ABOUT THIS EXERCISE: Copy the entries that follow, exactly and completely.

DATA FOR REVIEW:
· · · · · · ·
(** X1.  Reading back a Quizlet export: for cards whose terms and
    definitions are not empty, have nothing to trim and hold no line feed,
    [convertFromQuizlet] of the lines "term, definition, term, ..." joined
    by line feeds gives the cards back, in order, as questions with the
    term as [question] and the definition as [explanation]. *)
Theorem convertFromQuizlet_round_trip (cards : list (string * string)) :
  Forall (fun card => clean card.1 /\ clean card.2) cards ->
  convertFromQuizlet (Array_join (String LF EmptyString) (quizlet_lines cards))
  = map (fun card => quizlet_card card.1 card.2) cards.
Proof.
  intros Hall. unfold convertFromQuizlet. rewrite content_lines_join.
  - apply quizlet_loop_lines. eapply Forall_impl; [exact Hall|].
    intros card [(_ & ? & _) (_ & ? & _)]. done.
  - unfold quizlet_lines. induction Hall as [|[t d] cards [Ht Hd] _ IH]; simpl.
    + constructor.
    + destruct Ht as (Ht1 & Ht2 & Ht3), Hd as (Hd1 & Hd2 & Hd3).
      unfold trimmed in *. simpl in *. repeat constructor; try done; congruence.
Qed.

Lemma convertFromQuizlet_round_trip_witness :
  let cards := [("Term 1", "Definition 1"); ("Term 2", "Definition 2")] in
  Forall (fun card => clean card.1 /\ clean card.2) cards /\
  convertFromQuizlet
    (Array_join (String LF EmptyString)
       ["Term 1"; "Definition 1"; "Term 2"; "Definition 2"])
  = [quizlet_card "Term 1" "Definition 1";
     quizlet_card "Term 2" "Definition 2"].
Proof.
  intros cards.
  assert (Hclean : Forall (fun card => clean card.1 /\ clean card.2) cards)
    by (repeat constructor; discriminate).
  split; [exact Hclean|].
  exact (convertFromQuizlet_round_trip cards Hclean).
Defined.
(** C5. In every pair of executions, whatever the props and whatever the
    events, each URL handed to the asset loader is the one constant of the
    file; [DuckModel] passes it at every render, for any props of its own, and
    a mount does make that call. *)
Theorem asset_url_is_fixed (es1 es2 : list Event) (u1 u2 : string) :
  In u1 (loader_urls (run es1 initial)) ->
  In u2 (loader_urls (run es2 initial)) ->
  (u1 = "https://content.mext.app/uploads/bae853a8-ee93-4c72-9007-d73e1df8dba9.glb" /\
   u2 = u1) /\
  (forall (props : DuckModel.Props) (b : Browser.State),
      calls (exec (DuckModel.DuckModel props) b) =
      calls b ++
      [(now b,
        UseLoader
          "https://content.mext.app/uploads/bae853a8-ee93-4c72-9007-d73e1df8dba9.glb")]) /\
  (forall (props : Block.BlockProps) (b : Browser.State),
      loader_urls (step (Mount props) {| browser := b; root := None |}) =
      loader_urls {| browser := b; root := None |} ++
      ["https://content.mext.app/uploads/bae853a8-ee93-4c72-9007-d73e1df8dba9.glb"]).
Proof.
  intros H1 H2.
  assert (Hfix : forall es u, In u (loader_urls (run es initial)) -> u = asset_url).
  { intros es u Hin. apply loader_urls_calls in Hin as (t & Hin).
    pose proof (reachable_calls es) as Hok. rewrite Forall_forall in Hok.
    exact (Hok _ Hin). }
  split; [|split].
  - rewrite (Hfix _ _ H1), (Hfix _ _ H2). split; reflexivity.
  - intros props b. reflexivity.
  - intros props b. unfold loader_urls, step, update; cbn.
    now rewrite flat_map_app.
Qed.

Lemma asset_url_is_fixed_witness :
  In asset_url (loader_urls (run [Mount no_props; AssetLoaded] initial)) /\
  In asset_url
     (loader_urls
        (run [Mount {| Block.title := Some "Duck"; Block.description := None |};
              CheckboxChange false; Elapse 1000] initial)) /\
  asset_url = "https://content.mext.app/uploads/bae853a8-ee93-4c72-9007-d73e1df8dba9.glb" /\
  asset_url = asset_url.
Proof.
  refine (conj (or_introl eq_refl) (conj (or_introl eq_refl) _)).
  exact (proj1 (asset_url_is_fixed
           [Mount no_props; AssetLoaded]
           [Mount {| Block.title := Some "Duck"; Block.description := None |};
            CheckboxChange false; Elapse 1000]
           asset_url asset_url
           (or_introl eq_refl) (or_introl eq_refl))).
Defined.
· · · · · · ·
SOLUTION TO THIS EXERCISE:
(** X1.  Reading back a Quizlet export: for cards whose terms and
    definitions are not empty, have nothing to trim and hold no line feed,
    [convertFromQuizlet] of the lines "term, definition, term, ..." joined
    by line feeds gives the cards back, in order, as questions with the
    term as [question] and the definition as [explanation]. *)
Theorem convertFromQuizlet_round_trip (cards : list (string * string)) :
  Forall (fun card => clean card.1 /\ clean card.2) cards ->
  convertFromQuizlet (Array_join (String LF EmptyString) (quizlet_lines cards))
  = map (fun card => quizlet_card card.1 card.2) cards.
Proof.
  intros Hall. unfold convertFromQuizlet. rewrite content_lines_join.
  - apply quizlet_loop_lines. eapply Forall_impl; [exact Hall|].
    intros card [(_ & ? & _) (_ & ? & _)]. done.
  - unfold quizlet_lines. induction Hall as [|[t d] cards [Ht Hd] _ IH]; simpl.
    + constructor.
    + destruct Ht as (Ht1 & Ht2 & Ht3), Hd as (Hd1 & Hd2 & Hd3).
      unfold trimmed in *. simpl in *. repeat constructor; try done; congruence.
Qed.

Lemma convertFromQuizlet_round_trip_witness :
  let cards := [("Term 1", "Definition 1"); ("Term 2", "Definition 2")] in
  Forall (fun card => clean card.1 /\ clean card.2) cards /\
  convertFromQuizlet
    (Array_join (String LF EmptyString)
       ["Term 1"; "Definition 1"; "Term 2"; "Definition 2"])
  = [quizlet_card "Term 1" "Definition 1";
     quizlet_card "Term 2" "Definition 2"].
Proof.
  intros cards.
  assert (Hclean : Forall (fun card => clean card.1 /\ clean card.2) cards)
    by (repeat constructor; discriminate).
  split; [exact Hclean|].
  exact (convertFromQuizlet_round_trip cards Hclean).
Defined.
(** C5. In every pair of executions, whatever the props and whatever the
    events, each URL handed to the asset loader is the one constant of the
    file; [DuckModel] passes it at every render, for any props of its own, and
    a mount does make that call. *)
Theorem asset_url_is_fixed (es1 es2 : list Event) (u1 u2 : string) :
  In u1 (loader_urls (run es1 initial)) ->
  In u2 (loader_urls (run es2 initial)) ->
  (u1 = "https://content.mext.app/uploads/bae853a8-ee93-4c72-9007-d73e1df8dba9.glb" /\
   u2 = u1) /\
  (forall (props : DuckModel.Props) (b : Browser.State),
      calls (exec (DuckModel.DuckModel props) b) =
      calls b ++
      [(now b,
        UseLoader
          "https://content.mext.app/uploads/bae853a8-ee93-4c72-9007-d73e1df8dba9.glb")]) /\
  (forall (props : Block.BlockProps) (b : Browser.State),
      loader_urls (step (Mount props) {| browser := b; root := None |}) =
      loader_urls {| browser := b; root := None |} ++
      ["https://content.mext.app/uploads/bae853a8-ee93-4c72-9007-d73e1df8dba9.glb"]).
Proof.
  intros H1 H2.
  assert (Hfix : forall es u, In u (loader_urls (run es initial)) -> u = asset_url).
  { intros es u Hin. apply loader_urls_calls in Hin as (t & Hin).
    pose proof (reachable_calls es) as Hok. rewrite Forall_forall in Hok.
    exact (Hok _ Hin). }
  split; [|split].
  - rewrite (Hfix _ _ H1), (Hfix _ _ H2). split; reflexivity.
  - intros props b. reflexivity.
  - intros props b. unfold loader_urls, step, update; cbn.
    now rewrite flat_map_app.
Qed.

Lemma asset_url_is_fixed_witness :
  In asset_url (loader_urls (run [Mount no_props; AssetLoaded] initial)) /\
  In asset_url
     (loader_urls
        (run [Mount {| Block.title := Some "Duck"; Block.description := None |};
              CheckboxChange false; Elapse 1000] initial)) /\
  asset_url = "https://content.mext.app/uploads/bae853a8-ee93-4c72-9007-d73e1df8dba9.glb" /\
  asset_url = asset_url.
Proof.
  refine (conj (or_introl eq_refl) (conj (or_introl eq_refl) _)).
  exact (proj1 (asset_url_is_fixed
           [Mount no_props; AssetLoaded]
           [Mount {| Block.title := Some "Duck"; Block.description := None |};
            CheckboxChange false; Elapse 1000]
           asset_url asset_url
           (or_introl eq_refl) (or_introl eq_refl))).
Defined.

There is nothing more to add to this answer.